2. Nature Boy and I had dinner Tuesday night at the estate. We opted for an Italian meal of meatballs and spag. Nature Boy had real homeade meatballs and I had the Whole Foods vegan versian. We ate, and it was delish, with garlic bread piled high. Nature Boy kindly took care of stashing the leftovers and cleaning up cause he's just awesome like that.

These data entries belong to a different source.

(** The answers to the random-articles request that [fetchArticles]
    treats as a failure, with the message it keeps: a rejected fetch, a
    status that is not ok, an ok answer whose body is not JSON. *)
Inductive fetch_failure :
    Effects.FetchResult App.Data -> jsstring -> Prop :=
| network_failure (e : Effects.JsError) :
    fetch_failure (Effects.Rejected e) (Effects.message e)
| status_failure (r : Effects.Response App.Data) :
    Effects.ok r = false ->
    fetch_failure (Effects.Resolved r) (Js.lit "Failed to fetch articles")
| body_failure (r : Effects.Response App.Data) (e : Effects.JsError) :
    Effects.ok r = true ->
    Effects.json_body r = inl e ->
    fetch_failure (Effects.Resolved r) (Effects.message e).

(** The answers to the replacement request of a dismiss that end in its
    [catch], with the error it logs: a rejected fetch, a body that is not
    JSON, a JSON body without [articles]. *)
Inductive replacement_failure :
    Effects.FetchResult App.Data -> Effects.JsError -> Prop :=
| replacement_rejected (e : Effects.JsError) :
    replacement_failure (Effects.Rejected e) e
| replacement_unreadable (r : Effects.Response App.Data) (e : Effects.JsError) :
    Effects.json_body r = inl e ->
    replacement_failure (Effects.Resolved r) e
| replacement_missing (r : Effects.Response App.Data) (d : App.Data) :
    Effects.json_body r = inr d ->
    App.data_articles d = None ->
    replacement_failure (Effects.Resolved r) App.undefined_length.

(** The number of articles [fetchArticles] asks for in a view mode. *)
Definition count_of (m : App.ViewMode) : Z :=
  match m with App.single => 1 | App.feed => 8 | App.cards => 4 end.

(** The cards a main area renders. *)
Definition cards_of (m : App.Main) : list App.Card :=
  match m with
  | App.EmptySaved => []
  | App.SingleView (Some c) => [c]
  | App.SingleView None => []
  | App.FeedView cs => cs
  | App.CardsView cs => cs
  end.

The next day, after coming home from work and changing into comfy clothes (it's a wonder anything fits me at all of late), I came down to find a distraught Nature Boy. He says, "I have some disturbing news." I brace myself; someone in the family sick or hurt? He's leaving me because he can't stand the irrational fine-one-minute-crying-the-next-nature of my being of late? He says, "I think you took my spaghetti for lunch." My stomach lurches, I feel disgusting, I ate the body of a mushed up dead cow and it's in my belly! And my baby isn't vegan now! And that was hours ago so I can't barf it up cause it's surely in my intestinal tract! Oh the horror!!!! Then the rationalizing; at least it was meatballs which have other things in them besides meat, like breadcrumbs and cheese and ....EW!!! I ate cheese too!!! YUCK!!! We did somehow end up laughing about it later, what else could really be done?

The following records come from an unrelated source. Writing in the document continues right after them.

(** * indexer-sdk-go: the core of the EVM log indexer, embedded in Rocq

    The development follows the Go packages of the repository:
    [utils] (hex quantities, topic canonicalisation), [errors] (error
    classification), [rpc] (retry with backoff) and [processor] (fetch
    planner, arbiter, reorg resolver, window-hash store).

    Conventions.  A Go [uint64] is a [Z] in [0, 2^64) and every arithmetic
    operation of the source is followed by [wrap].  A Go [string] is a
    sequence of bytes, here a [string] of 8-bit characters.  A Go
    [map[uint64]string] is a [gmap Z string].  A function that can fail
    returns its Go pair (value, error) or a sum; a loop that may not
    terminate takes fuel and says so in its result. *)

From Stdlib Require Import ZArith Lia List Ascii String Bool Sorted.
From stdpp Require Import base option list gmap strings.

Local Open Scope Z_scope.

(* ================================================================== *)
(** * Machine integers *)

Module uint64.

Definition modulus : Z := 2 ^ 64.
Definition max : Z := modulus - 1.

(** Reduction of an unbounded result to 64 bits. *)
Definition wrap (z : Z) : Z := z mod modulus.

Definition add (a b : Z) : Z := wrap (a + b).
Definition sub (a b : Z) : Z := wrap (a - b).
Definition mul (a b : Z) : Z := wrap (a * b).

(** The values a [uint64] variable can hold. *)
Definition valid (z : Z) : Prop := 0 <= z < modulus.

End uint64.

(* ================================================================== *)
(** * Package strconv (Go standard library), the part [utils] calls *)

Module strconv.

Inductive NumError : Type :=
| ErrSyntax
| ErrRange.

Definition byte_val (c : ascii) : Z := Z.of_N (N_of_ascii c).

(** [const digits = "0123456789abcdefghijklmnopqrstuvwxyz"] *)
Definition digits : string := "0123456789abcdefghijklmnopqrstuvwxyz".

Definition digit (d : Z) : ascii :=
  match String.get (Z.to_nat d) digits with
  | Some c => c
  | None => "0"%char
  end.

(** [formatBits] for a base that is a power of two: the digits are
    written from the least significant one, right to left, into a
    65-byte buffer; [acc] is the part of the buffer already written. *)
Fixpoint formatBits_pow2 (room : nat) (shift : Z) (u : Z) (acc : string)
  : string :=
  let b := Z.shiftl 1 shift in
  match room with
  | O => String (digit u) acc
  | S room' =>
      if b <=? u
      then formatBits_pow2 room' shift (Z.shiftr u shift)
             (String (digit (Z.land u (b - 1))) acc)
      else String (digit u) acc
  end.

(** [FormatUint(i, 16)] *)
Definition FormatUint16 (i : Z) : string :=
  formatBits_pow2 64 4 i "".

(** [lower(c) = c | ('x' - 'X')] *)
Definition lower (c : Z) : Z := Z.lor c 32.

Definition digit_val (c : ascii) : option Z :=
  let c := byte_val c in
  if (48 <=? c) && (c <=? 57) then Some (c - 48)
  else if (97 <=? lower c) && (lower c <=? 122) then Some (lower c - 97 + 10)
  else None.

(** The digit loop of [ParseUint] for an explicit base in [2, 36]
    ([base0] is false, so an underscore is a syntax error). *)
Fixpoint parse_loop (base cutoff maxVal : Z) (s : string) (n : Z)
  : Z * option NumError :=
  match s with
  | EmptyString => (n, None)
  | String c s' =>
      match digit_val c with
      | None => (0, Some ErrSyntax)
      | Some d =>
          if base <=? d then (0, Some ErrSyntax)
          else if cutoff <=? n then (maxVal, Some ErrRange)
          else
            let n' := uint64.mul n base in
            let n1 := uint64.add n' d in
            if (n1 <? n') || (maxVal <? n1) then (maxVal, Some ErrRange)
            else parse_loop base cutoff maxVal s' n1
      end
  end.

(** [ParseUint(s, base, 64)] for [base] 10 or 16. *)
Definition ParseUint (s : string) (base : Z) : Z * option NumError :=
  match s with
  | EmptyString => (0, Some ErrSyntax)
  | _ =>
      let cutoff := uint64.max / base + 1 in
      let maxVal := uint64.sub (Z.shiftl 1 64) 1 in
      parse_loop base cutoff maxVal s 0
  end.

End strconv.

(* ================================================================== *)
(** * Package utils: hex quantities *)

Module utils.

(** [func Uint64ToHexQty(n uint64) string] *)
Definition Uint64ToHexQty (n : Z) : string :=
  if n =? 0 then "0x0"
  else ("0x" +:+ strconv.FormatUint16 n)%string.

(** [s[0:2]] and [s[2:]] for a string of length at least two. *)
Definition slice_0_2 (s : string) : string := String.substring 0 2 s.
Definition slice_2 (s : string) : string :=
  String.substring 2 (String.length s - 2) s.

(** [func HexQtyToUint64(s string) (uint64, error)] *)
Definition HexQtyToUint64 (s : string) : Z * option strconv.NumError :=
  if (2 <=? String.length s)%nat
     && (String.eqb (slice_0_2 s) "0x" || String.eqb (slice_0_2 s) "0X")
  then strconv.ParseUint (slice_2 s) 16
  else strconv.ParseUint s 10.

End utils.

(* ================================================================== *)
(** * Package utils: topic canonicalisation *)

Module topics.

(** [strings.ReplaceAll(signature, " ", "")] *)
Fixpoint remove_spaces (s : string) : string :=
  match s with
  | EmptyString => EmptyString
  | String c s' =>
      if Ascii.eqb c " " then remove_spaces s' else String c (remove_spaces s')
  end.

(** [const hextable = "0123456789abcdef"] of encoding/hex. *)
Definition hextable : string := "0123456789abcdef".

Definition hexchar (v : Z) : ascii :=
  match String.get (Z.to_nat v) hextable with
  | Some c => c
  | None => "0"%char
  end.

(** [hex.EncodeToString]: two lower-case digits per byte. *)
Fixpoint EncodeToString (src : list Byte.byte) : string :=
  match src with
  | [] => EmptyString
  | b :: src' =>
      let v := Z.of_N (Byte.to_N b) in
      String (hexchar (Z.shiftr v 4))
        (String (hexchar (Z.land v 15)) (EncodeToString src'))
  end.

Section WithKeccak.

(** The Keccak-256 of golang.org/x/crypto/sha3 ([NewLegacyKeccak256],
    [Write], [Sum(nil)]) is a dependency of the repository: the
    canonicaliser is written over any function of its type. *)
Variable Keccak256 : list Byte.byte -> list Byte.byte.

(** [func FunctionSignatureToTopic(signature string) string] *)
Definition FunctionSignatureToTopic (signature : string) : string :=
  let cleanSig := remove_spaces signature in
  let hash := Keccak256 (list_byte_of_string cleanSig) in
  ("0x" +:+ EncodeToString hash)%string.

Definition convert (signature : string) : string :=
  if (String.length signature =? 66)%nat && String.prefix "0x" signature
  then signature
  else if (String.length signature =? 64)%nat
          && negb (String.prefix "0x" signature)
  then ("0x" +:+ signature)%string
  else FunctionSignatureToTopic signature.

(** [func ConvertToTopics(signatures []string) []string]: the result
    slice is made with the length of the input and filled at every
    index [i] from [signatures[i]]. *)
Definition ConvertToTopics (signatures : list string) : list string :=
  List.map convert signatures.

End WithKeccak.

End topics.

(* ================================================================== *)
(** * Package errors *)

Module errors.

(** Go error values.  [HTTPError] and [RPCError] are the two types of
    the package; [ErrorString] is any other error without [Unwrap];
    [Errorf] is the value of [fmt.Errorf] with one [%w] operand, kept
    with its format string and integer operands.  A nil [error] is
    [None] of [option error]. *)
#[warnings="-register-all"]
Inductive error : Type :=
| HTTPError (StatusCode : Z) (Message : string)
| RPCError (Code : Z) (Message : string)
| ErrorString (s : string)
| Errorf (format : string) (args : list Z) (wrapped : option error).

(** [errors.As(err, &httpErr)]: the first [*HTTPError] on the [Unwrap]
    chain. *)
Fixpoint AsHTTPError (err : error) : option (Z * string) :=
  match err with
  | HTTPError code msg => Some (code, msg)
  | Errorf _ _ (Some inner) => AsHTTPError inner
  | _ => None
  end.

Fixpoint AsRPCError (err : error) : option (Z * string) :=
  match err with
  | RPCError code msg => Some (code, msg)
  | Errorf _ _ (Some inner) => AsRPCError inner
  | _ => None
  end.

Definition case_of (x : Z) (labels : list Z) : bool :=
  existsb (Z.eqb x) labels.

(** [func IsRetryableError(err error) bool] *)
Definition IsRetryableError (err : option error) : bool :=
  match err with
  | None => false
  | Some e =>
      match AsHTTPError e with
      | Some (StatusCode, _) =>
          if case_of StatusCode [429; 502; 503; 504] then true
          else if case_of StatusCode [500; 501; 505; 506; 507; 508; 510; 511]
          then true
          else false
      | None =>
          match AsRPCError e with
          | Some (Code, _) =>
              if (-32099 <=? Code) && (Code <=? -32000) then true else false
          | None => false
          end
      end
  end.

End errors.

(* ================================================================== *)
(** * Package rpc: retry with backoff *)

Module rpc.

Import errors.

3. Traveling home from work on Friday, chatting away on my cell phone no less, I hit a beemer. That's not the worst; on Saturday I gave my driver's license to the vet staff and then realized it expired the day after my birthday this year. So I hit a beemer and am not a legal driver. I pull over behind it, tears already welling up. I see the driver, a man, get out to survey the damage. Which I'm sure will be extensive. And I don't have a license that is not expired. And I was talking on my cell phone too which must surely be another charge. I get out of my car and the man comes up to me and I wince, getting ready for him to begin screaming at me. He says, "There's no damage, I think we're good." I offer my insurance info and he declines!!! I then burst into tears and he asks if I'm ok; I tell him I'm fine, just pregnant and crazy and he drives off.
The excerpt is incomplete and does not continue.